● Perakitan berkualitas tinggi-Meningkatkan akurasi identifikasi spesies dan prediksi gen fungsional
● Isolasi genom bakteri secara tertutup
● Penerapan yang lebih kuat dan andal di berbagai bidang, misalnya deteksi mikroorganisme patogen atau gen terkait resistensi antibiotik
● Analisis metagenom komparatif
Platform | Pengurutan | Data yang direkomendasikan | Waktu penyelesaian |
nanopori | ONT | 6G/10G | 65 hari Kerja |
● Kontrol kualitas data mentah
● Perakitan metagenom
● Kumpulan gen dan anotasi yang tidak berlebihan
● Analisis keanekaragaman spesies
● Analisis keanekaragaman fungsi genetik
● Analisis antar kelompok
● Analisis asosiasi terhadap faktor eksperimen
Persyaratan Sampel:
UntukEkstrak DNA:
Jenis Sampel | Jumlah | Konsentrasi | Kemurnian |
Ekstrak DNA | 1-1,5 mikrogram | > 20 ng/μl | OD260/280= 1,6-2,5 |
Untuk sampel lingkungan:
Jenis sampel | Prosedur pengambilan sampel yang direkomendasikan |
Tanah | Jumlah sampel: kira-kira.5 gram;Bahan yang tersisa yang layu perlu dihilangkan dari permukaan;Giling potongan besar dan lewati filter 2 mm;Sampel aliquot dalam tabung EP atau cyrotube steril untuk reservasi. |
Kotoran | Jumlah sampel: kira-kira.5 gram;Kumpulkan dan alikuot sampel dalam tabung EP atau cryotube steril untuk reservasi. |
Isi usus | Sampel perlu diproses dalam kondisi aseptik.Cuci jaringan yang dikumpulkan dengan PBS;Sentrifugasi PBS dan kumpulkan endapan dalam tabung EP. |
Lumpur | Jumlah sampel: kira-kira.5 gram;Kumpulkan dan kumpulkan sampel lumpur dalam tabung EP atau cryotube steril untuk reservasi |
badan air | Untuk sampel dengan jumlah mikroba terbatas, seperti air keran, air sumur, dll., Kumpulkan setidaknya 1 L air dan lewati filter 0,22 μm untuk memperkaya mikroba pada membran.Simpan membran dalam tabung steril. |
Kulit | Kikis permukaan kulit dengan hati-hati menggunakan kapas steril atau pisau bedah dan masukkan ke dalam tabung steril. |
Bekukan sampel dalam nitrogen cair selama 3-4 jam dan simpan dalam nitrogen cair atau -80 derajat untuk reservasi jangka panjang.Diperlukan pengiriman sampel dengan es kering.

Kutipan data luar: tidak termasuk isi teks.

Lemma read_section_invariant (file : str) (start_line : Z)
    (end_line : option Z) (max_lines : Z) (s : SectionSlice) :
  1 <= max_lines ->
  read_section file start_line end_line max_lines = Ok s ->
  exists text,
    read_text fs (docs_path file) = Some text
    /\ slice_invariant (splitlines text) s.
Proof.
  intros Hm Hr.
  destruct (exists_ fs (docs_path file)) eqn:He.
  2:{ rewrite (@read_section_missing file start_line end_line max_lines He) in Hr. discriminate. }
  destruct (read_text fs (docs_path file)) as [text|] eqn:Ht.
  2:{ unfold DocsIndex.read_section, read_text_or_raise in Hr.
      rewrite He, Ht in Hr. discriminate. }
  exists text. split; [reflexivity|].
  rewrite (@read_section_lines file start_line end_line max_lines text He Ht) in Hr.
  cbv zeta in Hr. rewrite clamp_start_max in Hr.
  set (lines := splitlines text) in *. set (start := Z.max 1 start_line) in *.
  destruct (start - 1 >=? len lines) eqn:E; [discriminate|].
  rewrite Z.geb_leb in E. apply Z.leb_gt in E.
  assert (Hs : 1 <= start) by (subst start; lia).
  assert (Hshape : forall e, start <= e <= len lines ->
            slice_invariant lines
              {| sec_file := DocsIndex.rel_str REPO_ROOT (docs_path file);
                 sec_start_line := start;
                 sec_end_line := e;
                 sec_content := join_lines (slice lines (start - 1) e);
                 sec_line_count := len (slice lines (start - 1) e) |}).
  { intros e He'. unfold slice_invariant. simpl.
    rewrite lines_in_range_slice by lia.
    rewrite lines_in_range_length by lia.
    repeat split; lia. }
  destruct end_line as [e|].
  - destruct (e <? start) eqn:Ee; [discriminate|].
    apply Z.ltb_ge in Ee. simpl in Hr. injection Hr as <-.
    apply Hshape. lia.
  - simpl in Hr. injection Hr as <-. apply Hshape. lia.
Qed.

Lemma extract_section_invariant (relative_file header : str)
    (header_level : option Z) (max_lines : Z) (s : SectionSlice) :
  1 <= max_lines ->
  extract_section_by_header_from_file relative_file header header_level
    (Some max_lines) = Ok (Some s) ->
  exists text,
    read_text fs (truediv REPO_ROOT (of_str relative_file)) = Some text
    /\ slice_invariant (splitlines text) s.
Proof.
  intros Hm Hr.
  set (p := truediv REPO_ROOT (of_str relative_file)).
  destruct (is_file fs p) eqn:Hf.
  2:{ unfold DocsTools._extract_section_by_header_from_file in Hr.
      fold p in Hr. rewrite Hf in Hr. discriminate. }
  destruct (read_text fs p) as [text|] eqn:Ht.
  2:{ unfold DocsTools._extract_section_by_header_from_file, read_text_or_raise in Hr.
      fold p in Hr. rewrite Hf, Ht in Hr. discriminate. }
  exists text. split; [reflexivity|].
  rewrite (@extract_section_file relative_file header header_level
             (Some max_lines) text Hf Ht) in Hr.
  injection Hr as Hr.
  set (lines := splitlines text) in *.
  destruct (find_header (lower (strip header)) header_level 0 lines)
    as [[start_idx level]|] eqn:Hh.
  2:{ unfold DocsTools.extract_section_from_lines in Hr. rewrite Hh in Hr.
      discriminate. }
  assert (Hcap : forall m, Some max_lines = Some m -> 0 <= m)
    by (intros m Hm'; injection Hm' as <-; lia).
  rewrite (@extract_section_found relative_file lines header header_level
             (Some max_lines) start_idx level Hh Hcap) in Hr.
  injection Hr as <-.
  set (section := truncate (Some max_lines)
                    (section_until (ends_section level) lines start_idx)).
  assert (Hlen : 1 <= len section).
  { subst section. rewrite truncate_length by exact Hcap.
    apply find_header_first in Hh.
    destruct Hh as [pre [line [post [Hl [Hk _]]]]]. simpl in Hk. subst start_idx.
    rewrite Hl, section_until_split. unfold len. simpl List.length. lia. }
  assert (Hrange : lines_in_range lines (Z.of_nat start_idx + 1)
                     (Z.of_nat start_idx + len section) = section).
  { unfold lines_in_range.
    replace (Z.to_nat (Z.of_nat start_idx + len section
                       - (Z.of_nat start_idx + 1) + 1))
      with (List.length section) by (unfold len; lia).
    replace (Z.to_nat (Z.of_nat start_idx + 1 - 1)) with start_idx by lia.
    apply (truncate_prefix (Some max_lines)). }
  unfold slice_invariant.
  cbn [sec_line_count sec_end_line sec_start_line sec_content].
  change (firstn (Z.to_nat max_lines)
            (section_until (ends_section level) lines start_idx)) with section.
  rewrite Hrange.
  repeat split; lia.
Qed.

(** C10. With [max_lines >= 1], every section slice [read_section] or the
    header extractor returns has
    [line_count = end_line - start_line + 1 >= 1], a start line that is
    at least 1 and at most the end line, and a content that is the
    newline-joined run of the [line_count] lines of the file numbered
    [start_line] to [end_line]. *)
Theorem section_slice_invariant (max_lines : Z) :
  1 <= max_lines ->
  (forall file start_line end_line s,
      read_section file start_line end_line max_lines = Ok s ->
      exists text,
        read_text fs (docs_path file) = Some text
        /\ slice_invariant (splitlines text) s)
  /\ (forall relative_file header header_level s,
        extract_section_by_header_from_file relative_file header header_level
          (Some max_lines) = Ok (Some s) ->
        exists text,
          read_text fs (truediv REPO_ROOT (of_str relative_file)) = Some text
          /\ slice_invariant (splitlines text) s).
Proof.
  intros Hm. split.
  - intros file start_line end_line s. apply read_section_invariant. exact Hm.
  - intros relative_file header header_level s.
    apply extract_section_invariant. exact Hm.
Qed.

(** *** The line search *)

Local Abbreviation rel_str := (DocsIndex.rel_str REPO_ROOT).
Local Abbreviation scan_lines := (DocsIndex.scan_lines lower REPO_ROOT).
Local Abbreviation search_in_file := (DocsIndex.search_in_file lower REPO_ROOT fs).
Local Abbreviation search_files := (DocsIndex.search_files lower REPO_ROOT fs).
Local Abbreviation get_files_for_scope := (DocsIndex.get_files_for_scope REPO_ROOT fs).
Local Abbreviation files_of_roots := (DocsIndex.files_of_roots fs).
Local Abbreviation SCOPE_PATHS := (DocsIndex.SCOPE_PATHS REPO_ROOT).

Lemma files_of_roots_flat_map (roots files : list path) :
  files_of_roots roots files = files ++ flat_map root_files roots.
Proof.
  revert files. induction roots as [|p roots IH]; intros files; simpl.
  - rewrite app_nil_r. reflexivity.
  - unfold root_files at 1.
    destruct (is_file fs p && Str.eqb (suffix p) (lit ".md")).
    + rewrite IH, <- app_assoc. reflexivity.
    + destruct (is_dir fs p).
      * rewrite IH, <- app_assoc. reflexivity.
      * rewrite IH. reflexivity.
Qed.

(** Every recognised scope is a key of [SCOPE_PATHS]. *)
Lemma get_files_known (scope : str) :
  In scope SCOPES ->
  exists roots,
    dict_get scope SCOPE_PATHS = Some roots
    /\ get_files_for_scope scope = Ok (flat_map root_files roots).
Proof.
  intros H. unfold DocsIndex.get_files_for_scope.
  assert (Hk : dict_mem scope SCOPE_PATHS = true
               /\ exists roots, dict_get scope SCOPE_PATHS = Some roots).
  { unfold SCOPES in H. simpl in H.
    repeat (destruct H as [<- | H]; [split; [reflexivity | eexists; reflexivity]|]).
    contradiction. }
  destruct Hk as [Hm [roots Hg]]. exists roots. split; [exact Hg|].
  rewrite Hm, Hg. simpl. rewrite files_of_roots_flat_map. reflexivity.
Qed.

Lemma scan_lines_hit (p : path) (query : str) (lines : list str) (i : nat)
    (h : SearchHit) :
  In h (scan_lines p query i lines) ->
  hit_file h = rel_str p
  /\ Z.of_nat i < hit_line h
  /\ exists line,
       nth_error lines (Z.to_nat (hit_line h - 1) - i) = Some line
       /\ contains (lower query) (lower line) = true
       /\ hit_snippet h = strip line.
Proof.
  revert i. induction lines as [|l lines IH]; intros i Hin; simpl in Hin.
  - contradiction.
  - assert (Hrest : In h (scan_lines p query (S i) lines) ->
              hit_file h = rel_str p
              /\ Z.of_nat i < hit_line h
              /\ exists line,
                   nth_error (l :: lines) (Z.to_nat (hit_line h - 1) - i) = Some line
                   /\ contains (lower query) (lower line) = true
                   /\ hit_snippet h = strip line).
    { intros Hr. destruct (IH (S i) Hr) as [Hf [Hlt [line [Hn Hc]]]].
      split; [exact Hf|]. split; [lia|]. exists line. split; [|exact Hc].
      replace (Z.to_nat (hit_line h - 1) - i)%nat
        with (S (Z.to_nat (hit_line h - 1) - S i)) by lia.
      exact Hn. }
    destruct (contains (lower query) (lower l)) eqn:E.
    + destruct Hin as [<- | Hin]; [|auto].
      simpl. split; [reflexivity|]. split; [lia|].
      exists l. replace (Z.to_nat (Z.of_nat i + 1 - 1) - i)%nat with 0%nat by lia.
      auto.
    + auto.
Qed.

Lemma scan_lines_order (p : path) (query : str) (lines : list str) (i : nat) :
  line_order (scan_lines p query i lines).
Proof.
  unfold line_order. revert i.
  induction lines as [|l lines IH]; intros i; simpl; [constructor|].
  destruct (contains (lower query) (lower l)); [|apply IH].
  constructor; [apply IH|].
  apply Forall_forall. intros h Hh. simpl.
  destruct (@scan_lines_hit _ _ _ _ _ Hh) as [_ [Hlt _]]. lia.
Qed.

(** One file's hits, when it can be read. *)
Lemma search_in_file_hits (p : path) (query : str) (hits : list SearchHit) :
  search_in_file p query = Ok hits ->
  exists text,
    read_text fs p = Some text
    /\ line_order hits
    /\ Forall (hit_of_line p query (splitlines text)) hits.
Proof.
  unfold DocsIndex.search_in_file, read_text_or_raise.
  destruct (read_text fs p) as [text|]; [|discriminate].
  simpl. intros H. injection H as <-. exists text.
  split; [reflexivity|]. split; [apply scan_lines_order|].
  apply Forall_forall. intros h Hh.
  destruct (@scan_lines_hit _ _ _ _ _ Hh) as [Hf [Hlt [line [Hn [Hc Hs]]]]].
  unfold hit_of_line. split; [exact Hf|]. split; [lia|].
  exists line. rewrite Nat.sub_0_r in Hn.
  split; [exact Hn|]. split; [apply contains_substring; exact Hc | exact Hs].
Qed.

(** The loop over the files: the hits of an initial run of the files,
    file after file, and it ends with the files or at the limit. *)
Lemma search_files_visited (files : list path) (query : str) (limit : Z)
    (results res : list SearchHit) :
  search_files files query limit results = Ok res ->
  exists visited rest per_file,
    files = visited ++ rest
    /\ Forall2 (fun f hs => search_in_file f query = Ok hs) visited per_file
    /\ res = results ++ List.concat per_file
    /\ (rest = [] \/ limit <= len res).
Proof.
  revert results. induction files as [|f files IH]; intros results H; simpl in H.
  - injection H as <-. exists [], [], []. simpl.
    rewrite app_nil_r. repeat split; auto.
  - destruct (search_in_file f query) as [hits|e] eqn:Ef; [|discriminate].
    simpl in H.
    destruct (len (results ++ hits) >=? limit) eqn:El.
    + injection H as <-. exists [f], files, [hits]. simpl.
      rewrite app_nil_r. repeat split; auto.
      right. rewrite Z.geb_leb in El. apply Z.leb_le in El. exact El.
    + destruct (IH _ H) as [visited [rest [per_file [Hv [Hp [Hr Hs]]]]]].
      exists (f :: visited), rest, (hits :: per_file). simpl.
      subst files. repeat split; auto.
      rewrite Hr, <- app_assoc. reflexivity.
Qed.

Lemma search_files_total (files : list path) (query : str) (limit : Z)
    (results : list SearchHit) :
  Forall (fun p => read_text fs p <> None) files ->
  exists res, search_files files query limit results = Ok res.
Proof.
  intros H. revert results.
  induction H as [|f files Hf _ IH]; intros results; simpl.
  - eauto.
  - unfold DocsIndex.search_in_file, read_text_or_raise.
    destruct (read_text fs f) as [text|]; [|congruence]. simpl.
    destruct (len _ >=? limit); eauto.
Qed.

(** [search_scope] on a recognised scope and a query that is not blank. *)
Lemma search_scope_unfold (scope query : str) (limit : Z) (roots : list path) :
  is_empty query || is_empty (strip query) = false ->
  dict_get scope SCOPE_PATHS = Some roots ->
  get_files_for_scope scope = Ok (flat_map root_files roots) ->
  search_scope scope query limit =
    bind (search_files (flat_map root_files roots) query (effective_limit limit) [])
         (fun results =>
            Ok (firstn (Z.to_nat (effective_limit limit)) results)).
Proof.
  intros Hq Hg Hf. unfold DocsIndex.search_scope. rewrite Hq, Hf.
  fold (effective_limit limit). simpl.
  destruct (search_files _ query (effective_limit limit) []) as [results|e];
    [|reflexivity].
  simpl. f_equal.
  assert (0 < effective_limit limit).
  { unfold effective_limit. destruct (limit <=? 0) eqn:E; [lia|].
    apply Z.leb_gt in E. exact E. }
  rewrite slice_nonneg by lia. simpl. f_equal. lia.
Qed.

Lemma Forall2_In_r {A B} (R : A -> B -> Prop) (l1 : list A) (l2 : list B) (y : B) :
  Forall2 R l1 l2 -> In y l2 -> exists x, In x l1 /\ R x y.
Proof.
  induction 1 as [|a b l1 l2 Hab _ IH]; simpl; [contradiction|].
  intros [<- | Hin].
  - exists a. auto.
  - destruct (IH Hin) as [x [Hx Hr]]. exists x. auto.
Qed.

Lemma firstn_In {A} (n : nat) (l : list A) (x : A) : In x (firstn n l) -> In x l.
Proof.
  revert l. induction n as [|n IH]; intros [|a l]; simpl; try contradiction.
  intros [-> | H]; [left; reflexivity | right; apply IH; exact H].
Qed.

Lemma effective_limit_pos (limit : Z) : 0 < effective_limit limit.
Proof.
  unfold effective_limit. destruct (limit <=? 0) eqn:E; [lia|].
  apply Z.leb_gt in E. exact E.
Qed.
(** * FaceTracker: the frame pipeline, the recording controller and the
      recording library of [src/app/components/FaceTracker.tsx]

    The component is embedded function by function.  React state hooks and
    refs become record fields that are passed explicitly; every callback of
    the source is a function of its own, named after the handler it embeds;
    the browser (canvas contexts, IndexedDB, localStorage, media elements) is
    the part of the state those callbacks act on. *)

From Stdlib Require Import ZArith QArith Qminmax Ascii String DecimalString List Lia.
From stdpp Require Import base list gmap.
Import ListNotations.

Local Open Scope string_scope.
Local Open Scope list_scope.
Local Open Scope Z_scope.

(** ** JavaScript values *)

(** A JavaScript string is a sequence of UTF-16 code units. *)
Abbreviation jsstring := (list N).

(** The code units of an ASCII literal of the source. *)
Definition str (s : string) : jsstring :=
  List.map N_of_ascii (list_ascii_of_string s).

(** The arithmetic of the JavaScript [number] type, as far as the component
    uses it.  The development is generic in the interpretation of the
    operators: whatever holds below holds for IEEE-754 doubles as well as for
    the exact rationals used to run the definitions. *)
Class JSNumber (R : Type) := {
  num_of_Z : Z -> R;          (* integer literals, [unsigned long] attributes *)
  num_mul : R -> R -> R;      (* a * b *)
  num_sub : R -> R -> R;      (* a - b *)
  num_div : R -> R -> R;      (* a / b *)
  num_min : R -> R -> R       (* Math.min(a, b) *)
}.

#[export] Instance Q_JSNumber : JSNumber Q := {
  num_of_Z := inject_Z;
  num_mul := Qmult;
  num_sub := Qminus;
  num_div := Qdiv;
  num_min := Qmin
}.

(** ** Promises and blobs *)

(** The state of a promise: settled once, later settlements are ignored. *)
Inductive Promise (A : Type) :=
| Pending
| Resolved (value : A)
| Rejected (reason : string).
Arguments Pending {A}.
Arguments Resolved {A}.
Arguments Rejected {A}.

Definition resolve {A} (v : A) (p : Promise A) : Promise A :=
  match p with Pending => Resolved v | _ => p end.

Definition reject {A} (e : string) (p : Promise A) : Promise A :=
  match p with Pending => Rejected e | _ => p end.

(** A [Blob]: its bytes and its MIME type. *)
Record Blob := {
  blob_bytes : list N;
  blob_type : string
}.

Definition blob_size (b : Blob) : Z := Z.of_nat (length (blob_bytes b)).

(** [new Blob(parts, { type })] *)
Definition new_Blob (parts : list Blob) (type : string) : Blob :=
  {| blob_bytes := List.concat (List.map blob_bytes parts); blob_type := type |}.

(** ** Detection results (interfaces [Detection], [DetectionResult]) *)

Record BoundingBox (R : Type) := {
  xCenter : R;
  yCenter : R;
  width : R;
  height : R
}.
Arguments xCenter {R}.
Arguments yCenter {R}.
Arguments width {R}.
Arguments height {R}.

Module Landmark.
Record t (R : Type) := { x : R; y : R }.
Arguments x {R}.
Arguments y {R}.
End Landmark.

Record Detection (R : Type) := {
  boundingBox : option (BoundingBox R);
  landmarks : option (list (Landmark.t R))
}.
Arguments boundingBox {R}.
Arguments landmarks {R}.

Record DetectionResult (R : Type) := {
  detections : list (Detection R)
}.
Arguments detections {R}.

(** ** Drawing surfaces *)

(** What a media element plays. *)
Inductive MediaSource :=
| NoSource
| CameraStream
| ObjectURL (blob : Blob).

(** An [HTMLVideoElement].  [duration] is [None] while it is NaN, that is
    until the metadata of the source is known; [seeking] is set while a
    seek started by an assignment to [currentTime] is under way. *)
Record Video (R : Type) := {
  src : MediaSource;
  videoWidth : Z;
  videoHeight : Z;
  duration : option R;
  currentTime : R;
  seeking : bool
}.
Arguments src {R}.
Arguments videoWidth {R}.
Arguments videoHeight {R}.
Arguments duration {R}.
Arguments currentTime {R}.
Arguments seeking {R}.

(** The calls the component issues on a [CanvasRenderingContext2D].  The
    style that is in force when a shape is drawn ([strokeStyle], [lineWidth],
    [fillStyle], each assigned right before the call) is carried by the call.
    [drawImage] records the element it paints as it is at the time of the
    call, so the frame painted is the one at that [currentTime]. *)
Inductive DrawCall (R : Type) :=
| clearRect (x y w h : R)
| drawImage (image : Video R) (dx dy dw dh : R)
| strokeRect (strokeStyle : string) (lineWidth : R) (x y w h : R)
| fillRect (fillStyle : string) (x y w h : R).
Arguments clearRect {R}.
Arguments drawImage {R}.
Arguments strokeRect {R}.
Arguments fillRect {R}.

Definition is_strokeRect {R} (c : DrawCall R) : bool :=
  match c with strokeRect _ _ _ _ _ _ => true | _ => false end.

Definition is_fillRect {R} (c : DrawCall R) : bool :=
  match c with fillRect _ _ _ _ _ => true | _ => false end.

Definition count_calls {R} (p : DrawCall R -> bool) (cs : list (DrawCall R)) : nat :=
  length (List.filter p cs).

Definition is_clearRect {R} (c : DrawCall R) : bool :=
  match c with clearRect _ _ _ _ => true | _ => false end.

Definition is_drawImage {R} (c : DrawCall R) : bool :=
  match c with drawImage _ _ _ _ _ => true | _ => false end.

(** An [HTMLCanvasElement]: its size attributes and its 2d context, which is
    [None] when [getContext('2d')] yields null and otherwise the calls issued
    on it so far, oldest first. *)
Record Canvas (R : Type) := {
  canvas_width : Z;
  canvas_height : Z;
  context2d : option (list (DrawCall R))
}.
Arguments canvas_width {R}.
Arguments canvas_height {R}.
Arguments context2d {R}.

(** ** Overlay compositor ([onResults], [drawFaceTracking]) *)

Module Compositor.
Section Compositor.
Context {R : Type} `{JSNumber R}.

(** What [onResults] reads and writes: three refs (null before mount and
    after teardown) and the [faceDetected] hook. *)
Record State := {
  canvasRef : option (Canvas R);
  compositeCanvasRef : option (Canvas R);
  videoRef : option (Video R);
  faceDetected : bool
}.

(** The body of [results.detections.forEach] for one detection. *)
Definition drawDetection (canvasWidth canvasHeight : R)
    (context : list (DrawCall R)) (detection : Detection R) : list (DrawCall R) :=
  let context :=
    match boundingBox detection with
    | Some bbox =>
        context ++ [strokeRect "#00ff00" (num_of_Z 3)
          (num_sub (num_mul (xCenter bbox) canvasWidth)
                   (num_div (num_mul (width bbox) canvasWidth) (num_of_Z 2)))
          (num_sub (num_mul (yCenter bbox) canvasHeight)
                   (num_div (num_mul (height bbox) canvasHeight) (num_of_Z 2)))
          (num_mul (width bbox) canvasWidth)
          (num_mul (height bbox) canvasHeight)]
    | None => context
    end in
  match landmarks detection with
  | Some lms =>
      fold_left (fun context landmark =>
        context ++ [fillRect "#ff0000"
          (num_sub (num_mul (Landmark.x landmark) canvasWidth) (num_of_Z 2))
          (num_sub (num_mul (Landmark.y landmark) canvasHeight) (num_of_Z 2))
          (num_of_Z 4) (num_of_Z 4)]) lms context
  | None => context
  end.

Definition drawFaceTracking (results : DetectionResult R)
    (context : list (DrawCall R)) (canvasWidth canvasHeight : R) : list (DrawCall R) :=
  fold_left (drawDetection canvasWidth canvasHeight) (detections results) context.

Definition onResults (results : DetectionResult R) (s : State) : State :=
  match canvasRef s, compositeCanvasRef s, videoRef s with
  | Some canvas, Some compositeCanvas, Some video =>
    match context2d canvas, context2d compositeCanvas with
    | Some ctx, Some compositeCtx =>
      (* Set canvas sizes to match video *)
      let canvas :=
        {| canvas_width := videoWidth video; canvas_height := videoHeight video;
           context2d := context2d canvas |} in
      let compositeCanvas :=
        {| canvas_width := videoWidth video; canvas_height := videoHeight video;
           context2d := context2d compositeCanvas |} in
      (* Clear overlay canvas *)
      let ctx := ctx ++
        [clearRect (num_of_Z 0) (num_of_Z 0)
           (num_of_Z (canvas_width canvas)) (num_of_Z (canvas_height canvas))] in
      (* Draw video frame on composite canvas *)
      let compositeCtx := compositeCtx ++
        [drawImage video (num_of_Z 0) (num_of_Z 0)
           (num_of_Z (canvas_width compositeCanvas))
           (num_of_Z (canvas_height compositeCanvas))] in
      (* Check if faces are detected *)
      let hasfaces := 0 <? Z.of_nat (length (detections results)) in
      (* Draw face tracking on both canvases *)
      let ctx :=
        if hasfaces
        then drawFaceTracking results ctx
               (num_of_Z (canvas_width canvas)) (num_of_Z (canvas_height canvas))
        else ctx in
      let compositeCtx :=
        if hasfaces
        then drawFaceTracking results compositeCtx
               (num_of_Z (canvas_width compositeCanvas))
               (num_of_Z (canvas_height compositeCanvas))
        else compositeCtx in
      {| canvasRef :=
           Some {| canvas_width := canvas_width canvas;
                   canvas_height := canvas_height canvas; context2d := Some ctx |};
         compositeCanvasRef :=
           Some {| canvas_width := canvas_width compositeCanvas;
                   canvas_height := canvas_height compositeCanvas;
                   context2d := Some compositeCtx |};
         videoRef := Some video;
         faceDetected := hasfaces |}
    | _, _ => s
    end
  | _, _, _ => s
  end.

(** The surfaces are mounted: both canvases and the video exist and both
    canvases hand out a 2d context. *)
Definition mounted (s : State) (ctx compositeCtx : list (DrawCall R)) (video : Video R) : Prop :=
  exists canvas compositeCanvas,
    canvasRef s = Some canvas /\ compositeCanvasRef s = Some compositeCanvas /\
    videoRef s = Some video /\
    context2d canvas = Some ctx /\ context2d compositeCanvas = Some compositeCtx.

(** The calls on the overlay context and on the composite context. *)
Definition overlayCalls (s : State) : list (DrawCall R) :=
  match canvasRef s with
  | Some canvas => default [] (context2d canvas)
  | None => []
  end.

Definition compositeCalls (s : State) : list (DrawCall R) :=
  match compositeCanvasRef s with
  | Some canvas => default [] (context2d canvas)
  | None => []
  end.
(** * ts-remote-data-react: hooks and components over [RemoteData]

    A shallow embedding of the hooks of the package ([useTimeout],
    [usePromise], [useRemoteLatest], [useActivityIndicator]) and of its two
    components ([ActivityIndicator], [RemoteSuspense]), with the properties
    of the reconciliation and activity-aggregation core proved about them.

    React itself is not part of the package.  Its hook runtime is modelled by
    explicit state passing: every hook is a function from the hook's slots as
    the previous commit left them ([None] before the first render) and the
    arguments of this render to the slots after the commit.  A render, its
    commit and the effects of the commit form one step; where an effect sets
    a state, the render that follows is part of the step, and what the first
    of the two renders returned is told apart ([Promise.render]).  Time is
    an integer number of milliseconds; a timer set by [setTimeout] fires
    when the clock reaches its deadline. *)

From stdpp Require Import base numbers list gmap strings.

#[local] Set Warnings "-clear-no-such-hyp".

Local Open Scope Z_scope.

(** ** The [RemoteData] type of the [ts-remote-data] library

    [RemoteData<T>] is the untagged union
    [T | typeof NOT_ASKED | typeof LOADING | Failure]: two sentinels, the
    failure objects made by [failWith], and every other value, which is ready
    as it is.  [T] stands for those other values and [E] for what a failure
    carries. *)
Module RemoteData.

Inductive RemoteData (T E : Type) : Type :=
  | NOT_ASKED
  | LOADING
  | Failure (error : E)
  | Val (value : T).

Arguments NOT_ASKED {T E}.
Arguments LOADING {T E}.
Arguments Failure {T E} error.
Arguments Val {T E} value.

#[export] Instance RemoteData_eq_dec {T E} `{EqDecision T, EqDecision E} :
  EqDecision (RemoteData T E).
Proof. solve_decision. Defined.

(** The equality of [T] stands for the identity of the ready values.  Two
    more things can be told of a ready value, and the hooks depend on them.

    [strictEq a b] is [a === b].  It is not the identity: the number [NaN]
    is not [===] to itself.

    [asFunction v] is [Some f] when [typeof v === 'function'], and [f state]
    is then what the call [v(state)] returns; the call is taken to return. *)
Class StrictEq (T : Type) := strictEq : T → T → bool.

Class Callable (T E : Type) :=
  asFunction : T → option (RemoteData T E → RemoteData T E).
Lemma date_no_comma (value : string) :
  is_Some (time.parseFields value) → count_byte "," value = 0%nat.
Proof.
  intros [ymd H]. revert H. unfold time.parseFields.
  destruct value as [| y1 [| y2 [| y3 [| y4 [| s1 [| m1 [| m2 [| s2 [| d1 [| d2 [| ? ?]]]]]]]]]]];
    try discriminate.
  destruct (forallb _ _ && _ && _) eqn:Hfmt; [| discriminate].
  intros _.
  apply andb_prop in Hfmt as [Hfmt ?%dash_not_comma].
  apply andb_prop in Hfmt as [Hdigits ?%dash_not_comma].
  simpl in Hdigits.
  repeat match type of Hdigits with
         | _ && _ = true => apply andb_prop in Hdigits as [?%isDigit_not_comma Hdigits]
         end.
  simpl. by repeat match goal with H : Ascii.eqb _ _ = false |- _ => rewrite H; clear H end.
Qed.

(** ** The scan of the fetched rows *)

(** The laws of the output monad used below. *)
Lemma io_bind_assoc {A B C} (m : io A) (f : A → io B) (g : B → io C) :
  (m ≫= f) ≫= g = m ≫= (λ x, f x ≫= g).
Proof.
  destruct m as [o [a | e |]]; unfold mbind, io_bind; simpl; [| done | done].
  destruct (f a) as [o' [b | e |]]; simpl; [| done | done].
  by rewrite app_assoc.
Qed.

Lemma bind_lift_Ok {A B} (a : A) (f : A → io B) : lift (Ok a) ≫= f = f a.
Proof. unfold mbind, io_bind, lift; simpl. by destruct (f a). Qed.

Lemma bind_mret {A B} (a : A) (f : A → io B) : mret a ≫= f = f a.
Proof. apply bind_lift_Ok. Qed.

Lemma bind_print {B} (o : output) (f : unit → io B) :
  print o ≫= f = IO (o :: stdout (f tt)) (outcome (f tt)).
Proof. done. Qed.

1.Peta Panas: Pengelompokan kekayaan spesies2. Gen fungsional yang dijelaskan pada jalur metabolisme KEGG3. Jaringan korelasi spesies4. Sirkus gen resistensi antibiotik CARD
Kasus BMK
Metagenomik nanopore memungkinkan diagnosis klinis cepat dari infeksi saluran pernapasan bawah akibat bakteri
Diterbitkan:Bioteknologi Alam, 2019
Sorotan Teknis
Urutan: Nanopore Minion
Bioinformatika metagenomik klinis: Penipisan DNA inang, analisis WIMP dan ARMA
Deteksi cepat: 6 jam
Sensitivitas tinggi: 96,6%
Hasil utama
Pada tahun 2006, infeksi saluran pernapasan bawah (LR) menyebabkan 3 juta kematian manusia secara global.Metode umum untuk mendeteksi patogen LR1 adalah budidaya, yang memiliki sensitivitas buruk, waktu penyelesaian yang lama, dan kurangnya panduan dalam terapi antibiotik dini.Diagnosis mikroba yang cepat dan akurat telah lama menjadi kebutuhan mendesak.Dr Justin dari University of East Anglia dan rekannya berhasil mengembangkan metode metagenomik berbasis Nanopore untuk mendeteksi patogen.Menurut alur kerjanya, 99,99% DNA inang dapat terkuras.Deteksi patogen dan gen yang resisten terhadap antibiotik dapat selesai dalam waktu 6 jam.
Referensi
Charalampous, T., Kay, GL, Richardson, H., Aydin, A., & O'Grady, J. .(2019).Metagenomik nanopore memungkinkan diagnosis klinis cepat dari infeksi saluran pernapasan bawah akibat bakteri.Bioteknologi Alam, 37(7), 1.